4. Ce service n’est pas le seul que le prêtre rend au pays auquel il appartient. Son autorité sacerdotale, qui est si intimement liée au respect dont le célibat l’entoure, cf. de Maistre, loc. cit., il l’emploie à enseigner et à pratiquer la religion ; pauvre lui-même le plus souvent, mais n’ayant pas de souci de famille, il prend soin des pauvres et se dépense sans compter pour toutes les œuvres qui intéressent le bien religieux de son pays ; en tout cela, il contribue éminemment à la paix de l'État. Et croit-on que, sans le célibat, beaucoup de missionnaires iraient vivre au loin dans le dénuement sous des climats meurtriers ou en face de la persécution ? Pourtant, missionnaires de l'Évangile, ils le sont aussi de la gloire de leur patrie. Enfin, bien que le célibat religieux ne soit pas l’unique source du dévouement, il permet incontestablement aux personnes qui se vouent aux œuvres de charité de s’y livrer tout entières avec une vigueur d’autant plus grande qu’elles sont plus indépendantes. A ce titre, le célibat a sa grande part dans le mérite de tant d’existences de prêtres, religieux et religieuses, sacrifiées au bien du prochain, à l’intérieur du pays et à l'étranger, dans les écoles, asiles, orphelinats, etc.

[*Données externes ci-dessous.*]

(** C5.  [parseMessage({})] fails with MISSING_REQUIRED_FIELD,
    [parseMessage({id: "x"})] fails with MISSING_REQUIRED_FIELD for the
    timestamp, and [parseMessage(null)] fails with INVALID_PROPS.  The
    identifier and the timestamp are checked one after the other, each
    with its own error, so the two errors differ (in their message): on
    any object, a missing identifier gives the first and a present
    identifier with a missing timestamp gives the second. *)
Theorem parseMessage_required_fields (uuid : string) :
  let missingId :=
    {| error_type := MISSING_REQUIRED_FIELD;
       message := "Message ID is required" |} in
  let missingTimestamp :=
    {| error_type := MISSING_REQUIRED_FIELD;
       message := "Message timestamp is required" |} in
  parseMessage uuid (JsObject []) = err missingId /\
  parseMessage uuid (JsObject [("id", JsString "x")]) = err missingTimestamp /\
  parseMessage uuid JsNull =
    err {| error_type := INVALID_PROPS;
           message := "Message props must be an object" |} /\
  missingId <> missingTimestamp /\
  (forall props,
      isObject props = true ->
      (isNullish (get props "id") = true ->
       parseMessage uuid props = err missingId) /\
      (isNullish (get props "id") = false ->
       isNullish (get props "t") = true ->
       parseMessage uuid props = err missingTimestamp)).
Proof.
  cbv zeta. repeat split; try discriminate.
  - intros Hid. unfold parseMessage. now rewrite H, Hid.
  - intros Hid Ht. unfold parseMessage. now rewrite H, Hid, Ht.
Qed.

(** C6.  On an object with a string identifier and a timestamp that is
    a number other than NaN, [parseMessage] succeeds with at most one
    attachment: none when the media-data field is null or undefined;
    exactly the parsed attachment when [parseAttachment] succeeds on the
    field; none, the message still succeeding, when [parseAttachment]
    fails on it. *)
Theorem parseMessage_at_most_one_attachment
  (uuid : string) (props : JsValue) (idValue : string) (t : JsNum) :
  isObject props = true ->
  get props "id" = JsString idValue ->
  get props "t" = JsNumber t ->
  t <> NaN ->
  exists m,
    parseMessage uuid props = ok m /\
    id m = idValue /\
    timestamp m = t /\
    List.length (attachments m) <= 1 /\
    (isNullish (get props "mediaData") = true -> attachments m = []) /\
    (isNullish (get props "mediaData") = false ->
     match parseAttachment uuid (get props "mediaData") with
     | ok attachment => attachments m = [attachment]
     | err _ => attachments m = []
     end).
Proof.
  intros Hobj Hid Ht Hnan.
  destruct (parseMessage_valid uuid props Hobj Hid Ht Hnan) as (m & Hm & Hi & Htime & Hatt).
  exists m. repeat split; auto; rewrite Hatt; unfold parseAttachments.
  - destruct (isNullish (get props "mediaData")); simpl; [lia|].
    destruct (parseAttachment uuid (get props "mediaData")); simpl; lia.
  - intros ->. reflexivity.
  - intros ->. simpl.
    destruct (parseAttachment uuid (get props "mediaData")); reflexivity.
Qed.

(** C10.  Whenever [parseMessage] succeeds, the sender it embeds has a
    null push-name and a false contact flag; when the [from] field is
    not a string (absent included), the sender's identifier is "unknown"
    and its name is "Unknown", which differ; when it is a string, both are
    that string.  [parseSender] would have kept the push-name and the
    contact flag of its input, so the sender is not built by it. *)
Theorem parseMessage_inline_sender
  (uuid : string) (props : JsValue) (m : NormalizedMessage) :
  parseMessage uuid props = ok m ->
  pushName (sender m) = None /\
  isContact (sender m) = false /\
  ((forall s, get props "from" <> JsString s) ->
   sender_id (sender m) = "unknown" /\
   sender_name (sender m) = "Unknown" /\
   sender_name (sender m) <> sender_id (sender m)) /\
  (forall s, get props "from" = JsString s ->
             sender_id (sender m) = s /\ sender_name (sender m) = s).
Proof.
  intros H. apply parseMessage_ok_inv in H as (_ & idValue & t & _ & _ & _ & _ & _ & _ & Hs).
  rewrite Hs. simpl. repeat split.
  - destruct (get props "from") as [| | | | s | | | |]; try reflexivity.
    now destruct (H s).
  - destruct (get props "from") as [| | | | s | | | |]; try reflexivity.
    now destruct (H s).
  - destruct (get props "from") as [| | | | s | | | |]; simpl; try discriminate.
    now destruct (H s).
  - now rewrite H.
  - now rewrite H.
Qed.

Lemma parseMessage_at_most_one_attachment_witness :
  isObject Fixtures.mediaMessageProps = true /\
  get Fixtures.mediaMessageProps "id" = JsString "m1" /\
  get Fixtures.mediaMessageProps "t" = JsNumber (Finite 1700000000) /\
  Finite 1700000000 <> NaN /\
  exists m,
    parseMessage "uuid-1" Fixtures.mediaMessageProps = ok m /\
    List.length (attachments m) = 1.
Proof.
  assert (Hnan : Finite 1700000000 <> NaN) by discriminate.
  repeat split; [exact Hnan|].
  destruct (parseMessage_at_most_one_attachment "uuid-1" Fixtures.mediaMessageProps
              eq_refl eq_refl eq_refl Hnan)
    as (m & Hm & _ & _ & _ & _ & Hmedia).
  exists m. split; [exact Hm|].
  specialize (Hmedia eq_refl). simpl in Hmedia. now rewrite Hmedia.
Defined.

Lemma parseMessage_inline_sender_witness :
  parseMessage "uuid-1" Fixtures.bareMessageProps = ok Fixtures.bareMessage /\
  sender_id (sender Fixtures.bareMessage) = "unknown" /\
  sender_name (sender Fixtures.bareMessage) = "Unknown".
Proof.
  assert (Hok : parseMessage "uuid-1" Fixtures.bareMessageProps = ok Fixtures.bareMessage)
    by reflexivity.
  split; [exact Hok|].
  destruct (parseMessage_inline_sender "uuid-1" Fixtures.bareMessageProps Hok)
    as (_ & _ & Hunknown & _).
  destruct Hunknown as (Hid & Hname & _); [intros s; discriminate|].
  split; assumption.
Defined.

End MessageParserProofs.

(* ===================================================================== *)
(** * Properties of the rate limiter *)
(* ===================================================================== *)

Module RateLimiterProofs.

Import RateLimiter RateLimiterSpec.

Local Open Scope Q_scope.

Section Limiter.

Variable config : RateLimiterConfig.

Lemma checkMandatoryPause_tokens (now random : Q) (state : RateLimiterState) :
  tokens (checkMandatoryPause config now random state) = tokens state /\
  lastRefill (checkMandatoryPause config now random state) = lastRefill state.
Proof.
  unfold checkMandatoryPause.
  destruct (Qle_bool _ _); split; reflexivity.
Qed.

Lemma isPaused_tokens (now : Q) (state : RateLimiterState) :
  tokens (snd (isPaused now state)) = tokens state /\
  lastRefill (snd (isPaused now state)) = lastRefill state /\
  lastPauseCheck (snd (isPaused now state)) = lastPauseCheck state.
Proof.
  unfold isPaused. destruct (pausedUntil state) as [u|]; [|auto].
  destruct (Qle_bool u now); auto.
Qed.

On peut les expulser, mais il est telles ou telles de ces missions, particulièrement ingrates, où l’on ne trouve point à les remplacer ; quant aux œuvres pour lesquelles l'État qui exile ces personnes trouve un personnel suffisant, les sommes qu’il doit inscrire au budget montrent un côté, sinon très relevé, du moins très positif, des avantages sociaux que présente le célibat ecclésiastique.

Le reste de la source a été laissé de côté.